Oracle Context Option Application Developer's Guide Go to Product Documentation Library
Library
Go to books for this product
Product
Go to Contents for this book
Contents
Go to Index
Index



Go to previous file in sequence Go to next file in sequence

CHAPTER 7. Using the Linguistic Services


This chapter explains how to use the Linguistic Services to generate linguistic output for English text. It also provides some tips and suggestions for building linguistically-enhanced text applications.

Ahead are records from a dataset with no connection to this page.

Lemma rmean_nonneg l : l <> [] -> Forall (fun x => 0 <= x) l -> 0 <= rmean l.
Proof.
  intros Hne Hl. unfold rmean. apply Rmult_le_pos; [now apply rsum_nonneg|].
  left. apply Rinv_0_lt_compat. now apply INR_length_pos.
Qed.

Lemma rmean_zero l : Forall (fun x => x = 0) l -> rmean l = 0.
Proof. intros Hl. unfold rmean. rewrite (rsum_zero Hl). unfold Rdiv. ring. Qed.

(** *** Groups *)

Section Groups.
Variable A : Type.
Variable key : A -> string.
Variable P : A -> Prop.

Lemma group_insert_ok x g :
  P x -> groups_ok key P g -> groups_ok key P (group_insert (key x) x g).
Proof.
  intros Hx. induction g as [|[k' vs'] g IH]; intros Hg k vs Hin; simpl in Hin.
  - destruct Hin as [H|[]]. inversion H; subst. split; [discriminate|].
    constructor; [split; [assumption | reflexivity] | constructor].
  - destruct (String.compare (key x) k') eqn:Ec.
    + apply String.compare_eq_iff in Ec. destruct Hin as [H|H].
      * inversion H; subst. destruct (Hg (key x) vs' (or_introl eq_refl)) as [Hne Hall].
        split; [now destruct vs'|].
        apply Forall_app; split; [assumption|].
        constructor; [split; [assumption | reflexivity] | constructor].
      * apply Hg. now right.
    + destruct Hin as [H|H].
      * inversion H; subst. split; [discriminate|].
        constructor; [split; [assumption | reflexivity] | constructor].
      * now apply Hg.
    + destruct Hin as [H|H].
      * apply Hg. now left.
      * apply IH; [|assumption]. intros k0 vs0 H0. apply Hg. now right.
Qed.

Lemma fold_groups_ok df g :
  Forall P df -> groups_ok key P g ->
  groups_ok key P (fold_left (fun g row => group_insert (key row) row g) df g).
Proof.
  intros Hdf; revert g. induction Hdf as [|x df Hx _ IH]; intros g Hg; simpl.
  - assumption.
  - apply IH. now apply group_insert_ok.
Qed.

End Groups.

Section GroupKeys.
Variable A : Type.
Variable key : A -> string.

Lemma group_insert_keys x g k :
  In k (map fst (group_insert (key x) x g)) <-> k = key x \/ In k (map fst g).
Proof.
  induction g as [|[k' vs'] g IH]; simpl.
  - intuition congruence.
  - destruct (String.compare (key x) k') eqn:Ec; simpl.
    + apply String.compare_eq_iff in Ec. subst k'. intuition congruence.
    + intuition congruence.
    + rewrite IH. intuition congruence.
Qed.

Lemma fold_groups_keys df g k :
  In k (map fst (fold_left (fun g row => group_insert (key row) row g) df g)) <->
  In k (map key df) \/ In k (map fst g).
Proof.
  revert g. induction df as [|x df IH]; intros g; simpl.
  - split; [auto | intros [ [] | H]; assumption].
  - rewrite IH, group_insert_keys.
    split; [intros [H|[H|H]]; auto | intros [[H|H]|H]; auto].
Qed.

End GroupKeys.

Lemma groupby_ok {A} (key : A -> string) df :
  groups_ok key (fun v => In v df) (groupby key df).
Proof.
  unfold groupby. apply fold_groups_ok.
  - apply Forall_forall. auto.
  - intros k vs [].
Qed.

Lemma groupby_keys {A} (key : A -> string) df k :
  In k (map fst (groupby key df)) <-> In k (map key df).
Proof.
  unfold groupby. rewrite fold_groups_keys. simpl. intuition.
Qed.

Lemma summarize_models df_all name :
  In name (map summary_model (summarize df_all)) <->
  In name (map (fun row => model (forecast row)) df_all).
Proof.
  unfold summarize. rewrite map_map. simpl.
  change (fun x : string * list EvalRow => fst x) with (@fst string (list EvalRow)).
  apply groupby_keys.
Qed.

(** ** Claims about evaluate_forecasts *)

Lemma sample_evaluation :
  evaluate_forecasts [sample_forecasts] sample_rv "SPY" "results" "figs" w0 =
  (Ok (summarize (map (add_errors (2 * 100)) sample_forecasts)),
   extend w0 [Makedirs "results"; Makedirs "figs";
              Savefig "figs" "SPY_forecast_rmse.png";
              ToCsv "results" "SPY_forecast_eval.csv"]).
Proof. reflexivity. Qed.

(** The evaluator returns whenever there is a table and a value. *)
Lemma evaluate_forecasts_returns dfs rv pre t v post a rd fd w :
  dfs <> [] -> rv = pre ++ (t, Some v) :: post -> Forall missing post ->
  fst (evaluate_forecasts dfs rv a rd fd w) =
  Ok (summarize (map (add_errors (v * 100)) (List.concat dfs))).
Proof.
  intros Hdfs -> Hpost. rewrite evaluate_forecasts_run.
  destruct dfs as [|df dfs]; [congruence|]. simpl pd_concat.
  now rewrite (last_present_inv pre t v Hpost).
Qed.

(** C6: when the evaluator returns, the reference is the value of the
    last cell of the realized-volatility series that is not missing,
    times 100; every forecast record of every table gets that one
    scalar as its reference, its absolute and squared errors are taken
    against it, and the summary aggregates exactly these rows. *)
Theorem reference_is_last_realized_volatility
    (dfs : list (list ForecastRecord)) (rv : Series (option R))
    (asset_name rd fd : string) (w w' : World) (summary : list SummaryRow) :
  evaluate_forecasts dfs rv asset_name rd fd w = (Ok summary, w') ->
  exists pre t last_rv post,
    rv = pre ++ (t, Some last_rv) :: post /\ Forall missing post /\
    let tail_rv := last_rv * 100 in
    let df_all := map (add_errors tail_rv) (List.concat dfs) in
    summary = summarize df_all /\
    map forecast df_all = List.concat dfs /\
    Forall (fun row =>
              let f := one_day_ahead_vol_forecast_pct (forecast row) in
              realized_vol_tail_pct row = tail_rv /\
              abs_err row = Rabs (f - tail_rv) /\
              sq_err row = (f - tail_rv) * (f - tail_rv)) df_all.
Proof.
  rewrite evaluate_forecasts_run.
  destruct (pd_concat dfs) as [df|e] eqn:Ec; [|discriminate].
  destruct (last_item (values (dropna rv))) as [v|e] eqn:El; [|discriminate].
  intros H; inversion H; subst; clear H.
  apply pd_concat_ok in Ec. destruct Ec as [_ ->].
  destruct (last_present _ El) as (pre & t & post & Hrv & Hpost).
  exists pre, t, v, post. split; [assumption|]. split; [assumption|].
  cbv zeta. split; [reflexivity|]. split.
  - rewrite map_map. simpl. apply map_id.
  - apply Forall_forall. intros row Hin. apply in_map_iff in Hin.
    destruct Hin as (rec & <- & _). simpl. repeat split; reflexivity.
Qed.

Lemma reference_is_last_witness :
  exists pre t last_rv post,
    sample_rv = pre ++ (t, Some last_rv) :: post /\ Forall missing post /\
    let tail_rv := last_rv * 100 in
    let df_all := map (add_errors tail_rv) (List.concat [sample_forecasts]) in
    summarize (map (add_errors (2 * 100)) sample_forecasts) = summarize df_all /\
    map forecast df_all = List.concat [sample_forecasts] /\
    Forall (fun row =>
              let f := one_day_ahead_vol_forecast_pct (forecast row) in
              realized_vol_tail_pct row = tail_rv /\
              abs_err row = Rabs (f - tail_rv) /\
              sq_err row = (f - tail_rv) * (f - tail_rv)) df_all.
Proof.
  exact (@reference_is_last_realized_volatility [sample_forecasts] sample_rv
           "SPY" "results" "figs" w0 _ _ sample_evaluation).
Defined.

(** C7: in the summary the evaluator returns, the mean absolute error
    and the RMSE of every model are nonnegative; every model of the
    input has a row; and the row of a model whose forecasts all equal
    the reference has mean absolute error 0 and RMSE 0. *)
Theorem errors_nonnegative_and_zero_when_exact
    (dfs : list (list ForecastRecord)) (rv : Series (option R))
    (asset_name rd fd : string) (w w' : World) (summary : list SummaryRow) :
  evaluate_forecasts dfs rv asset_name rd fd w = (Ok summary, w') ->
  Forall (fun row => 0 <= mean_abs_err row /\ 0 <= rmse row) summary /\
  (forall rec, In rec (List.concat dfs) ->
     exists row, In row summary /\ summary_model row = model rec) /\
  forall last_rv name,
    last_item (values (dropna rv)) = Ok last_rv ->
    (forall rec, In rec (List.concat dfs) -> model rec = name ->
                 one_day_ahead_vol_forecast_pct rec = last_rv * 100) ->
    forall row, In row summary -> summary_model row = name ->
                mean_abs_err row = 0 /\ rmse row = 0.
Proof.
  rewrite evaluate_forecasts_run.
  destruct (pd_concat dfs) as [df|e] eqn:Ec; [|discriminate].
  destruct (last_item (values (dropna rv))) as [v|e] eqn:El; [|discriminate].
  intros H; inversion H; subst; clear H.
  apply pd_concat_ok in Ec. destruct Ec as [_ ->].
  set (df_all := map (add_errors (v * 100)) (List.concat dfs)).
  assert (Hg := groupby_ok (fun row => model (forecast row)) df_all).
  split; [|split].
  - apply Forall_forall. intros row Hin. unfold summarize in Hin.
    apply in_map_iff in Hin. destruct Hin as ([k vs] & <- & Hin).
    destruct (Hg k vs Hin) as [Hne Hall]. simpl. split.
    + apply rmean_nonneg.
      * destruct vs; [congruence | discriminate].
      * apply Forall_forall. intros x Hx. apply in_map_iff in Hx.
        destruct Hx as (r & <- & Hr). rewrite Forall_forall in Hall.
        destruct (Hall r Hr) as [Hdf _]. apply in_map_iff in Hdf.
        destruct Hdf as (rec & <- & _). simpl. apply Rabs_pos.
    + apply sqrt_pos.
  - intros rec Hrec.
    assert (Hk : In (model rec) (map summary_model (summarize df_all))).
    { apply summarize_models. apply in_map_iff.
      exists (add_errors (v * 100) rec). split; [reflexivity|].
      unfold df_all. now apply in_map. }
    apply in_map_iff in Hk. destruct Hk as (row & Hm & Hrow). now exists row.
  - intros last_rv name Hl Hexact row Hin Hname.
    inversion Hl; subst last_rv; clear Hl.
    unfold summarize in Hin. apply in_map_iff in Hin.
    destruct Hin as ([k vs] & <- & Hin). simpl in Hname. subst k.
    destruct (Hg name vs Hin) as [Hne Hall]. rewrite Forall_forall in Hall.
    assert (Habs : Forall (fun x => x = 0) (map abs_err vs)).
    { apply Forall_forall. intros x Hx. apply in_map_iff in Hx.
      destruct Hx as (r & <- & Hr). destruct (Hall r Hr) as [Hdf Hkey].
      apply in_map_iff in Hdf. destruct Hdf as (rec & <- & Hrec). simpl in *.
      rewrite (Hexact rec Hrec Hkey). rewrite Rminus_diag. apply Rabs_R0. }
    assert (Hsq : Forall (fun x => x = 0) (map sq_err vs)).
    { apply Forall_forall. intros x Hx. apply in_map_iff in Hx.
      destruct Hx as (r & <- & Hr). destruct (Hall r Hr) as [Hdf Hkey].
      apply in_map_iff in Hdf. destruct Hdf as (rec & <- & Hrec). simpl in *.
      rewrite (Hexact rec Hrec Hkey). unfold sq. ring. }
    simpl. rewrite (rmean_zero Habs), (rmean_zero Hsq). split; [reflexivity | apply sqrt_0].
Qed.
(** ** Local events from the calling engine *)

(** The keys of [endedReasonToEvent], a table total over the
    enumeration. *)
Module CallEndedReason.
Inductive t :=
| AcceptedOnAnotherDevice | RemoteHangup | LocalHangup
| Busy | BusyOnAnotherDevice | ConnectionFailure | Glare | GlareFailure
| InternalFailure | ReCall | ReceivedOfferExpired | ReceivedOfferWhileActive
| ReceivedOfferWithGlare | RemoteHangupNeedPermission | SignalingFailure
| Timeout | Declined | DeclinedOnAnotherDevice.
End CallEndedReason.

(** The states [getLocalCallEventFromDirectCall] distinguishes; its chain
    of tests is exhaustive over them. *)
Module CallState.
Inductive t := Prering | Ringing | Accepted | Reconnecting | Ended.
End CallState.

(** The keys of [ringUpdateToEvent]. *)
Module RingUpdate.
Inductive t :=
| AcceptedOnAnotherDevice | BusyLocally | BusyOnAnotherDevice
| CancelledByRinger | DeclinedOnAnotherDevice | ExpiredRequest | Requested.
End RingUpdate.

Module GroupCallJoinState.
Inductive t := NotJoined | Pending | Joining | Joined.
End GroupCallJoinState.

#[global] Instance CallState_eq_dec : EqDecision CallState.t.
Proof. solve_decision. Defined.
#[global] Instance GroupCallJoinState_eq_dec
  : EqDecision GroupCallJoinState.t.
Proof. solve_decision. Defined.

(** The fields of a direct [Call] the module reads. *)
Module Call.
Record t := mk {
  state : CallState.t;
  endedReason : option CallEndedReason.t;
}.
End Call.

Module GroupCallMeta.
Record t := mk {
  callId : string;
  ringerId : string;
}.
End GroupCallMeta.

The topics covered in this chapter are:

Specifying Settings and Error Handling

The CTX_LING package can be used to perform the following tasks for the Linguistic Services:

Specify Setting Configurations

To specify a setting configuration for a session, use the CTX_LING.SET_SETTINGS_LABEL procedure.

For example:

	execute ctx_ling.set_settings_label('P')

You can specify one of the predefined setting configurations provided with ConText Option or a custom setting configuration that you create using the administration tool.

The specified setting configuration is active for the session until SET_SETTINGS_LABEL is called with a new setting configuration label.

You can use the CTX_LING.GET_SETTINGS_LABEL function to return the label for the active setting configuration for the current session.

Enable Parse Logging

At startup of a ConText server, parse information logging is disabled.

To enable logging of the parse information generated by the Linguistic Services during a session, use the CTX_LING.SET_LOG_PARSE procedure.

For example:

	execute ctx_ling.set_log_parse('TRUE')

Once you enable parse logging for a session, it is active until you explicitly disable it during the session.

Attention: Parse logging is a useful feature if you are having difficulty generating linguistic output and you want to monitor how the Linguistic Services are parsing your documents; however, parse logging may affect performance considerably. As such, you should only enable parse logging if you encounter problems with the Linguistic Services.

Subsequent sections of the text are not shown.